> [Problem details]: Within the entries below, the lines from the one with "preferred branch follows" through the one with "Section add." are to be set down exactly, both ends kept.

# # # # # # #

(* ===== verification/Engine.v ===== *)
(** * Correctness of the Snowman engine

    [Add] keeps the invariant of the engine, and with it every sequence of calls of [Add]
    and [RecordPoll] does: the accepted blocks are a chain, no block is decided twice, the
    preferred branch follows the snowball instances, no call panics, and every loop ends
    within its fuel. *)

From S2P Require Import Prelude Ids Bag Snowball SnowTree Hashmap Topological EngineTree EngineVotes EnginePoll.

Open Scope Z_scope.

Section add.
Context {C : Consensus} {L : ConsensusLaws C}.
(** ** A new block in the tree *)

Section tree.
Context (root : ID) (rh : Z) (bs : gmap ID snowmanBlock) (ss : gmap ID Status).
Context (HT : tree_inv root rh bs ss []).
Context (prm : Parameters) (Hbeta : 1 ≤ Beta prm).
Context (b : Block) (pn : snowmanBlock).
Context (Hnew : bs !! blk_ID b = None) (Hpn : bs !! blk_Parent b = Some pn).
Context (Hid : valid_ID (blk_ID b)) (Hh : blk_Height b = hgt rh pn + 1).

Definition new_blocks : gmap ID snowmanBlock :=
  <[blk_ID b := mkNode (Some b) false None ∅]> (<[blk_Parent b := AddChild prm pn b]> bs).

Lemma AddChild_blk : blk (AddChild prm pn b) = blk pn.
Proof. unfold AddChild. by destruct (sb pn). Qed.

Lemma AddChild_children : children (AddChild prm pn b) = <[blk_ID b := b]> (children pn).
Proof using HT Hpn.
  pose proof (t_sb _ _ _ _ _ HT _ pn Hpn) as Hsb. unfold AddChild. destruct (sb pn); [done|]. by rewrite Hsb.
Qed.

Lemma new_parent_ne : blk_Parent b ≠ blk_ID b.
Proof using Hnew Hpn. intros E. congruence. Qed.

Lemma new_lookup x :
  new_blocks !! x = if decide (x = blk_ID b) then Some (mkNode (Some b) false None ∅)
                    else if decide (x = blk_Parent b) then Some (AddChild prm pn b) else bs !! x.
Proof using.
  clear Hnew Hpn HT Hbeta Hid Hh. unfold new_blocks. rewrite !lookup_insert. repeat case_decide; congruence.
Qed.

Lemma new_lookup_old x m :
  bs !! x = Some m → ∃ m', new_blocks !! x = Some m' ∧ blk m' = blk m
    ∧ children m' = (if decide (x = blk_Parent b) then <[blk_ID b := b]> (children m) else children m)
    ∧ (x ≠ blk_Parent b → m' = m).
Proof using HT Hnew Hpn.
  intros Hm. rewrite new_lookup, decide_False by congruence. case_decide as E; [|eauto].
  rewrite E, Hpn in Hm. injection Hm as <-. eexists. split_and!; [done|apply AddChild_blk|apply AddChild_children|done].
Qed.

Lemma new_lookup_inv x m' :
  new_blocks !! x = Some m' →
  (x = blk_ID b ∧ m' = mkNode (Some b) false None ∅) ∨ ∃ m, bs !! x = Some m.
Proof using Hnew Hpn.
  rewrite new_lookup. case_decide as E1; [intros [= <-]; by left|]. case_decide as E2; [subst; eauto|eauto].
Qed.

Lemma new_is_Some x : is_Some (new_blocks !! x) ↔ x = blk_ID b ∨ is_Some (bs !! x).
Proof using Hpn.
  rewrite new_lookup. case_decide as E1; [split; [by left|by eexists]|].
  case_decide as E2; [subst; rewrite Hpn; split; [right|]; by eexists|]. tauto.
Qed.

Lemma new_parent_of x :
  parent_of new_blocks x = if decide (x = blk_ID b) then Some (blk_Parent b) else parent_of bs x.
Proof using Hnew Hpn.
  unfold parent_of. rewrite new_lookup. case_decide; [done|]. case_decide as E; [|done]. subst. rewrite Hpn.
  simpl. by rewrite AddChild_blk.
Qed.

Lemma tree_inv_add : decided ss (blk_ID b) = false → tree_inv root rh new_blocks ss [].
Proof using HT Hbeta Hnew Hpn Hid Hh.
  intros Hd. pose proof new_parent_ne as Hpne.
  constructor; try apply HT.
  - destruct (t_root _ _ _ _ _ HT) as (r & Hr & Hb). destruct (new_lookup_old _ _ Hr) as (r' & Hr' & Hb' & _).
    exists r'. by rewrite Hb'.
  - intros x m' Hm' Hx _. destruct (new_lookup_inv x m' Hm') as [[-> ->]|[m Hm]].
    + destruct (new_lookup_old _ _ Hpn) as (p' & Hp' & Hb' & Hc' & _).
      exists b, p'. rewrite Hc', decide_True by done. split_and!; try done; [apply lookup_insert_eq|].
      unfold hgt in Hh |- *. by rewrite Hb'.
    + destruct (new_lookup_old x m Hm) as (m'' & Hm'' & Hb'' & _). rewrite Hm' in Hm''. injection Hm'' as <-.
      destruct (t_node _ _ _ _ _ HT x m Hm Hx) as (b' & q & Hb' & Hid' & Hd' & Hq & Hcq & Hh'); [apply not_elem_of_nil|].
      destruct (new_lookup_old _ _ Hq) as (q' & Hq' & Hbq & Hcq' & _). exists b', q'.
      split_and!; try done; [congruence| |unfold hgt; by rewrite Hbq].
      rewrite Hcq'. case_decide; [|done]. rewrite lookup_insert_ne; [done|]. congruence.
  - intros x m' c b' Hm' Hc. destruct (new_lookup_inv x m' Hm') as [[-> ->]|[m Hm]]; [done|].
    destruct (new_lookup_old x m Hm) as (m'' & Hm'' & _ & Hc'' & _). rewrite Hm' in Hm''. injection Hm'' as <-.
    destruct (decide (c = blk_ID b)) as [->|Hne].
    + case_decide as E; rewrite Hc'' in Hc.
      * rewrite lookup_insert_eq in Hc. injection Hc as <-. split_and!; [|done|done|].
        -- intros Er. destruct (t_root _ _ _ _ _ HT) as (r & Hr & _). congruence.
        -- eexists. rewrite new_lookup, decide_True by done. done.
      * destruct (t_children _ _ _ _ _ HT x m _ b' Hm Hc) as (_ & _ & _ & k & Hk & _). congruence.
    + assert (children m !! c = Some b') as Hc0.
      { rewrite Hc'' in Hc. case_decide; [|done]. by rewrite lookup_insert_ne in Hc. }
      destruct (t_children _ _ _ _ _ HT x m c b' Hm Hc0) as (Hcr & Hid' & Hpar & mc & Hmc & Hbc).
      split_and!; [done..|]. destruct (new_lookup_old _ _ Hmc) as (mc' & Hmc' & Hb' & _). exists mc'. split; [done|congruence].
  - intros x m' Hm'. destruct (new_lookup_inv x m' Hm') as [[-> ->]|[m Hm]]; [done|].
    destruct (decide (x = blk_Parent b)) as [->|Hne].
    + rewrite new_lookup, decide_False, decide_True in Hm' by done. injection Hm' as <-. rewrite AddChild_children.
      pose proof (t_sb _ _ _ _ _ HT _ pn Hpn) as Hsb. unfold AddChild. destruct (sb pn) as [t|]; simpl.
      * destruct Hsb as [Hok Hch]. destruct (sb_Add_law t (blk_ID b) Hok Hid) as (H1 & _ & H2). split; [done|].
        intros x [->|Hx]%H2; [rewrite lookup_insert_eq; by eexists|]. rewrite lookup_insert.
        case_decide; [by eexists|by apply Hch].
      * destruct (sb_New_law prm (blk_ID b) Hbeta Hid) as [H1 H2]. split; [done|]. rewrite H2.
        intros x ->%list_elem_of_singleton. rewrite lookup_insert_eq. by eexists.
    + destruct (new_lookup_old x m Hm) as (m'' & Hm'' & _ & _ & Hs). rewrite Hm' in Hm''. injection Hm'' as <-.
      rewrite (Hs Hne). by apply (t_sb _ _ _ _ _ HT x).
  - intros x Hx. by apply not_elem_of_nil in Hx.
Qed.

(** The preferred branch gets longer when the block is added at its end. *)
Lemma on_pref_add_other x :
  (on_pref bs root (blk_Parent b) → sb pn ≠ None) → on_pref new_blocks root x ↔ on_pref bs root x.
Proof using HT Hnew Hpn Hid.
  intros Hend.
  assert (∀ q m t, on_pref bs root q → bs !! q = Some m → sb m = Some t →
            ∃ m' t', new_blocks !! q = Some m' ∧ sb m' = Some t' ∧ sb_Preference t' = sb_Preference t) as Hfwd.
  { intros q m t Hon Hm Ht. rewrite new_lookup, decide_False by congruence. case_decide as E; [|eauto].
    subst q. rewrite Hpn in Hm. injection Hm as <-. unfold AddChild. rewrite Ht. eexists _, _.
    split_and!; [done|done|]. pose proof (t_sb _ _ _ _ _ HT _ pn Hpn) as Hsb. rewrite Ht in Hsb.
    destruct Hsb as [Hok _]. by destruct (sb_Add_law t (blk_ID b) Hok Hid) as (_ & ? & _). }
  split.
  - induction 1 as [|q m' t' _ IH Hm' Ht']; [constructor|]. destruct (on_pref_node _ _ _ _ HT q IH) as [m Hm].
    assert (∃ t, sb m = Some t) as [t Ht].
    { destruct (sb m) as [t|] eqn:Ht; [eauto|]. exfalso. destruct (decide (q = blk_Parent b)) as [->|Hne].
      - rewrite Hpn in Hm. injection Hm as <-. by apply Hend.
      - destruct (new_lookup_old q m Hm) as (m'' & Hm'' & _ & _ & Hs). rewrite (Hs Hne), Hm' in Hm''.
        injection Hm'' as ->. congruence. }
    destruct (Hfwd q m t IH Hm Ht) as (m1 & t1 & H1 & H2 & H3). rewrite Hm' in H1. injection H1 as <-.
    rewrite Ht' in H2. injection H2 as <-. rewrite H3. by econstructor.
  - induction 1 as [|q m t Hon IH Hm Ht]; [constructor|].
    destruct (Hfwd q m t Hon Hm Ht) as (m1 & t1 & H1 & H2 & <-). by econstructor.
Qed.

# # # # # # #

> [Response to this exercise]:
    preferred branch follows the snowball instances, no call panics, and every loop ends
    within its fuel. *)

From S2P Require Import Prelude Ids Bag Snowball SnowTree Hashmap Topological EngineTree EngineVotes EnginePoll.

Open Scope Z_scope.

Section add.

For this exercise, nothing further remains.